[Collected data]
+ + + + +

(** * A shallow embedding of tools/strip_soundfont.py

    The SoundFont (.sf2) subsetting tool: the MIDI scanner, the record
    codecs ([from_bytes] / [to_bytes] of the dataclasses), [parse_sf2],
    [subset_sf2] and [write_sf2].

    Conventions of the embedding:
    - Python ints are [Z]; a byte is a [Z] in [0, 256); a [bytes] value is a
      [list Z]; a [str] is the list of its code points ([list Z]).
    - An exception raised by the code is an [Err] of the monad [res].
    - Python list indexing (including negative indices) is [py_get];
      slicing is [py_slice]; [range] is [zrange].
    - [subset_sf2] mutates the records of its input and puts the very same
      objects in its output; it is modelled with the input model as an
      explicit store, the output holding references (positions) into it. *)

From Stdlib Require Import ZArith List Lia Bool.
From Stdlib Require Import Sorting.Sorted.
From Stdlib Require String Ascii.
Import String.StringSyntax.
Delimit Scope string_scope with string.
Bind Scope string_scope with String.string.
Import ListNotations.
Open Scope Z_scope.

(** ** Python exceptions and the error monad *)

Inductive exn :=
| IndexError
| ValueError             (* list.index of an absent item *)
| StructError            (* struct.error *)
| AssertionError
| UnicodeDecodeError
| UnicodeEncodeError
| FuelExhausted.         (* loop fuel of the parser: never reached, see [parse_sf2] *)

Inductive res (A : Type) : Type :=
| Ok (a : A)
| Err (e : exn).
Arguments Ok {A} a.
Arguments Err {A} e.

Definition bind {A B} (m : res A) (k : A -> res B) : res B :=
  match m with Ok a => k a | Err e => Err e end.

Notation "'let*' x ':=' m 'in' k" := (bind m (fun x => k))
  (at level 200, x name, m at level 100, k at level 200).
Notation "'let*' ' p ':=' m 'in' k" := (bind m (fun x => match x with p => k end))
  (at level 200, p pattern, m at level 100, k at level 200).

(** [for x in l: body] threading an accumulator. *)
Fixpoint foldM {A B} (f : A -> B -> res A) (acc : A) (l : list B) : res A :=
  match l with
  | [] => Ok acc
  | x :: t => let* acc' := f acc x in foldM f acc' t
  end.

Fixpoint mapM {A B} (f : A -> res B) (l : list A) : res (list B) :=
  match l with
  | [] => Ok []
  | x :: t => let* y := f x in let* ys := mapM f t in Ok (y :: ys)
  end.

(** ** Python sequences *)

Definition zlen {A} (l : list A) : Z := Z.of_nat (length l).

(** The position a Python index [i] denotes in a list of length [n]. *)
Definition py_norm (n i : Z) : option Z :=
  if (0 <=? i) && (i <? n) then Some i
  else if (i <? 0) && (0 <=? n + i) then Some (n + i)
  else None.

(** [l[i]] *)
Definition py_get {A} (l : list A) (i : Z) : res A :=
  match py_norm (zlen l) i with
  | Some j => match nth_error l (Z.to_nat j) with
              | Some x => Ok x
              | None => Err IndexError
              end
  | None => Err IndexError
  end.

(** [l[i] = v] at a position already known to be valid. *)
Fixpoint set_nth {A} (n : nat) (v : A) (l : list A) : list A :=
  match l, n with
  | [], _ => []
  | _ :: t, O => v :: t
  | x :: t, S n' => x :: set_nth n' v t
  end.

(** [range(a, b)] *)
Definition zrange (a b : Z) : list Z :=
  map (fun k => a + Z.of_nat k) (seq 0 (Z.to_nat (b - a))).

(** Python's clamping of a slice bound. *)
Definition slice_bound (n i : Z) : Z :=
  if i <? 0 then Z.max 0 (n + i) else Z.min i n.

(** [l[a:b]] *)
Definition py_slice {A} (l : list A) (a b : Z) : list A :=
  let n := zlen l in
  let a' := slice_bound n a in
  let b' := slice_bound n b in
  firstn (Z.to_nat (b' - a')) (skipn (Z.to_nat a') l).

(** An ASCII literal as the list of its codes. *)
Definition bstr (s : String.string) : list Z :=
  map (fun c => Z.of_nat (Ascii.nat_of_ascii c)) (String.list_ascii_of_string s).

Fixpoint zlist_eqb (a b : list Z) : bool :=
  match a, b with
  | [], [] => true
  | x :: a', y :: b' => (x =? y) && zlist_eqb a' b'
  | _, _ => false
  end.

(** Sets of ints ([set()] with [add], iterated and [sorted]) as sorted
    lists without duplicates. *)
Fixpoint zset_add (x : Z) (s : list Z) : list Z :=
  match s with
  | [] => [x]
  | y :: t => if x =? y then s else if x <? y then x :: s else y :: zset_add x t
  end.

Definition zset_mem (x : Z) (s : list Z) : bool := existsb (Z.eqb x) s.

(** ** The struct module (little-endian, standard sizes) *)

Fixpoint le_bytes (n : nat) (x : Z) : list Z :=
  match n with
  | O => []
  | S n' => Z.land x 255 :: le_bytes n' (Z.shiftr x 8)
  end.

Fixpoint le_val (l : list Z) : Z :=
  match l with
  | [] => 0
  | b :: t => b + 256 * le_val t
  end.

(** ['<B'], ['<H'], ['<I'] / ['<L'] with [n] = 1, 2, 4 bytes. *)
Definition pack_u (n : nat) (x : Z) : res (list Z) :=
  if (0 <=? x) && (x <? 2 ^ (8 * Z.of_nat n)) then Ok (le_bytes n x) else Err StructError.

(** ['<h'] *)
Definition pack_s16 (x : Z) : res (list Z) :=
  if (-32768 <=? x) && (x <? 32768) then Ok (le_bytes 2 (x mod 65536)) else Err StructError.

Definition s16_of (v : Z) : Z := if v <? 32768 then v else v - 65536.

(** [struct.unpack] checks the buffer size first. *)
Definition unpack_check (size : nat) (d : list Z) : res unit :=
  if Nat.eqb (length d) size then Ok tt else Err StructError.

(** The [k]-byte field at byte offset [o]. *)
Definition field (d : list Z) (o k : nat) : Z := le_val (firstn k (skipn o d)).

(** [b''.join(...)] of packed pieces. *)
Definition cat (l : list (list Z)) : list Z := concat l.

(** ** Text codecs of the record names *)

(** [data[0:20].rstrip(b'\x00').decode('latin-1')] *)
Fixpoint lstrip0 (l : list Z) : list Z :=
  match l with
  | 0 :: t => lstrip0 t
  | _ => l
  end.

Definition rstrip0 (l : list Z) : list Z := rev (lstrip0 (rev l)).

Definition decode_name (d : list Z) : list Z := rstrip0 (firstn 20 d).

(** [self.name.encode('latin-1')[:20].ljust(20, b'\x00')] *)
Definition encode_name (name : list Z) : res (list Z) :=
  if forallb (fun c => (0 <=? c) && (c <? 256)) name then
    let b := firstn 20 name in
    Ok (b ++ repeat 0 (20 - length b))
  else Err UnicodeEncodeError.

(** ** The record dataclasses and their codecs *)

(** [SF2Sample] (shdr, 46 bytes); [new_index], [new_start] and [new_end] are
    the runtime fields, with their defaults [-1], [0], [0]. *)
Module SF2Sample.
Record t := mk {
  name : list Z; start : Z; end_ : Z; loop_start : Z; loop_end : Z;
  sample_rate : Z; original_pitch : Z; pitch_correction : Z;
  sample_link : Z; sample_type : Z;
  new_index : Z; new_start : Z; new_end : Z }.

(** The dataclass constructor with the runtime fields defaulted. *)
Definition make n a b c d e f g h i : t := mk n a b c d e f g h i (-1) 0 0.

Definition from_bytes (data : list Z) : res t :=
  let nm := decode_name data in
  let v := py_slice data 20 46 in
  let* _ := unpack_check 26 v in
  Ok (make nm (field v 0 4) (field v 4 4) (field v 8 4) (field v 12 4)
        (field v 16 4) (field v 20 1) (field v 21 1) (field v 22 2) (field v 24 2)).

Definition to_bytes (s : t) : res (list Z) :=
  let* nb := encode_name (name s) in
  let* b1 := pack_u 4 (new_start s) in
  let* b2 := pack_u 4 (new_end s) in
  let* b3 := pack_u 4 (new_start s + (loop_start s - start s)) in
  let* b4 := pack_u 4 (new_start s + (loop_end s - start s)) in
  let* b5 := pack_u 4 (sample_rate s) in
  let* b6 := pack_u 1 (original_pitch s) in
  let* b7 := pack_u 1 (pitch_correction s) in
  let* b8 := pack_u 2 (sample_link s) in
  let* b9 := pack_u 2 (sample_type s) in
  Ok (nb ++ b1 ++ b2 ++ b3 ++ b4 ++ b5 ++ b6 ++ b7 ++ b8 ++ b9).

(** Attribute assignments of [subset_sf2]. *)
Definition set_new (s : t) (ni ns ne : Z) : t :=
  mk (name s) (start s) (end_ s) (loop_start s) (loop_end s) (sample_rate s)
     (original_pitch s) (pitch_correction s) (sample_link s) (sample_type s) ni ns ne.
Definition set_sample_link (s : t) (l : Z) : t :=
  mk (name s) (start s) (end_ s) (loop_start s) (loop_end s) (sample_rate s)
     (original_pitch s) (pitch_correction s) l (sample_type s)
     (new_index s) (new_start s) (new_end s).
End SF2Sample.

(** [SF2Generator] (pgen/igen, 4 bytes). *)
Module SF2Generator.
Record t := mk { oper : Z; amount : Z }.
Definition from_bytes (data : list Z) : res t :=
  let* _ := unpack_check 4 data in Ok (mk (field data 0 2) (field data 2 2)).
Definition to_bytes (g : t) : res (list Z) :=
  let* b1 := pack_u 2 (oper g) in let* b2 := pack_u 2 (amount g) in Ok (b1 ++ b2).
End SF2Generator.

(** [SF2Modulator] (pmod/imod, 10 bytes, format ['<HHhHH']). *)
Module SF2Modulator.
Record t := mk { src : Z; dest : Z; amount : Z; amt_src : Z; transform : Z }.
Definition from_bytes (data : list Z) : res t :=
  let* _ := unpack_check 10 data in
  Ok (mk (field data 0 2) (field data 2 2) (s16_of (field data 4 2))
         (field data 6 2) (field data 8 2)).
Definition to_bytes (m : t) : res (list Z) :=
  let* b1 := pack_u 2 (src m) in let* b2 := pack_u 2 (dest m) in
  let* b3 := pack_s16 (amount m) in let* b4 := pack_u 2 (amt_src m) in
  let* b5 := pack_u 2 (transform m) in Ok (b1 ++ b2 ++ b3 ++ b4 ++ b5).
End SF2Modulator.

(** [SF2Bag] (pbag/ibag, 4 bytes). *)
Module SF2Bag.
Record t := mk { gen_idx : Z; mod_idx : Z }.
Definition from_bytes (data : list Z) : res t :=
  let* _ := unpack_check 4 data in Ok (mk (field data 0 2) (field data 2 2)).
Definition to_bytes (b : t) : res (list Z) :=
  let* b1 := pack_u 2 (gen_idx b) in let* b2 := pack_u 2 (mod_idx b) in Ok (b1 ++ b2).
End SF2Bag.

(** [SF2Inst] (inst, 22 bytes); runtime fields [new_index] (default -1) and
    [new_bag_idx] (default 0). *)
Module SF2Inst.
Record t := mk { name : list Z; bag_idx : Z; new_index : Z; new_bag_idx : Z }.
Definition make n b : t := mk n b (-1) 0.
Definition from_bytes (data : list Z) : res t :=
  let nm := decode_name data in
  let v := py_slice data 20 22 in
  let* _ := unpack_check 2 v in
  Ok (make nm (field v 0 2)).
Definition to_bytes (i : t) : res (list Z) :=
  let* nb := encode_name (name i) in
  let* b := pack_u 2 (new_bag_idx i) in Ok (nb ++ b).
Definition set_new (i : t) (ni nb : Z) : t := mk (name i) (bag_idx i) ni nb.
End SF2Inst.

(** [SF2Preset] (phdr, 38 bytes); runtime field [new_bag_idx] (default 0). *)
Module SF2Preset.
Record t := mk {
  name : list Z; preset : Z; bank : Z; bag_idx : Z;
  library : Z; genre : Z; morphology : Z; new_bag_idx : Z }.
Definition make n p b bi l g m : t := mk n p b bi l g m 0.
Definition from_bytes (data : list Z) : res t :=
  let nm := decode_name data in
  let v := py_slice data 20 38 in
  let* _ := unpack_check 18 v in
  Ok (make nm (field v 0 2) (field v 2 2) (field v 4 2)
        (field v 6 4) (field v 10 4) (field v 14 4)).
Definition to_bytes (p : t) : res (list Z) :=
  let* nb := encode_name (name p) in
  let* b1 := pack_u 2 (preset p) in let* b2 := pack_u 2 (bank p) in
  let* b3 := pack_u 2 (new_bag_idx p) in let* b4 := pack_u 4 (library p) in
  let* b5 := pack_u 4 (genre p) in let* b6 := pack_u 4 (morphology p) in
  Ok (nb ++ b1 ++ b2 ++ b3 ++ b4 ++ b5 ++ b6).
(** The dataclass [__eq__]: all fields, runtime field included. *)
Definition eqb (p q : t) : bool :=
  zlist_eqb (name p) (name q) && (preset p =? preset q) && (bank p =? bank q)
  && (bag_idx p =? bag_idx q) && (library p =? library q) && (genre p =? genre q)
  && (morphology p =? morphology q) && (new_bag_idx p =? new_bag_idx q).
Definition set_new_bag_idx (p : t) (nb : Z) : t :=
  mk (name p) (preset p) (bank p) (bag_idx p) (library p) (genre p) (morphology p) nb.
End SF2Preset.

(** [SF2File]; [info_chunks] is the dict as its list of items in insertion
    order. *)
Module SF2File.
Record t := mk {
  info_chunks : list (list Z * list Z);
  sample_data : list Z; sample_data_24 : list Z;
  presets : list SF2Preset.t; preset_bags : list SF2Bag.t;
  preset_mods : list SF2Modulator.t; preset_gens : list SF2Generator.t;
  instruments : list SF2Inst.t; inst_bags : list SF2Bag.t;
  inst_mods : list SF2Modulator.t; inst_gens : list SF2Generator.t;
  samples : list SF2Sample.t }.

(** [SF2File()] *)
Definition empty : t := mk [] [] [] [] [] [] [] [] [] [] [] [].
End SF2File.

(** ** subset_sf2 *)

Definition GEN_INSTRUMENT : Z := 41.
Definition GEN_SAMPLE_ID : Z := 53.

(** [dict] lookups of the old-to-new index maps (keys are distinct). *)
Fixpoint lookup (k : Z) (m : list (Z * Z)) : option Z :=
  match m with
  | [] => None
  | (k', v) :: t => if k =? k' then Some v else lookup k t
  end.

(** [sf2.presets.index(preset)]: the first position holding an equal record. *)
Fixpoint index_from (p : SF2Preset.t) (l : list SF2Preset.t) (i : Z) : res Z :=
  match l with
  | [] => Err ValueError
  | q :: t => if SF2Preset.eqb q p then Ok i else index_from p t (i + 1)
  end.
Definition list_index (l : list SF2Preset.t) (p : SF2Preset.t) : res Z := index_from p l 0.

+ + + + +

Exercise objective → Filter the records, keeping only lines that contain "make", and show those lines.

The completed task →
Definition make n a b c d e f g h i : t := mk n a b c d e f g h i (-1) 0 0.
  Ok (make nm (field v 0 4) (field v 4 4) (field v 8 4) (field v 12 4)
Definition make n b : t := mk n b (-1) 0.
  Ok (make nm (field v 0 2)).
Definition make n p b bi l g m : t := mk n p b bi l g m 0.
  Ok (make nm (field v 0 2) (field v 2 2) (field v 4 2)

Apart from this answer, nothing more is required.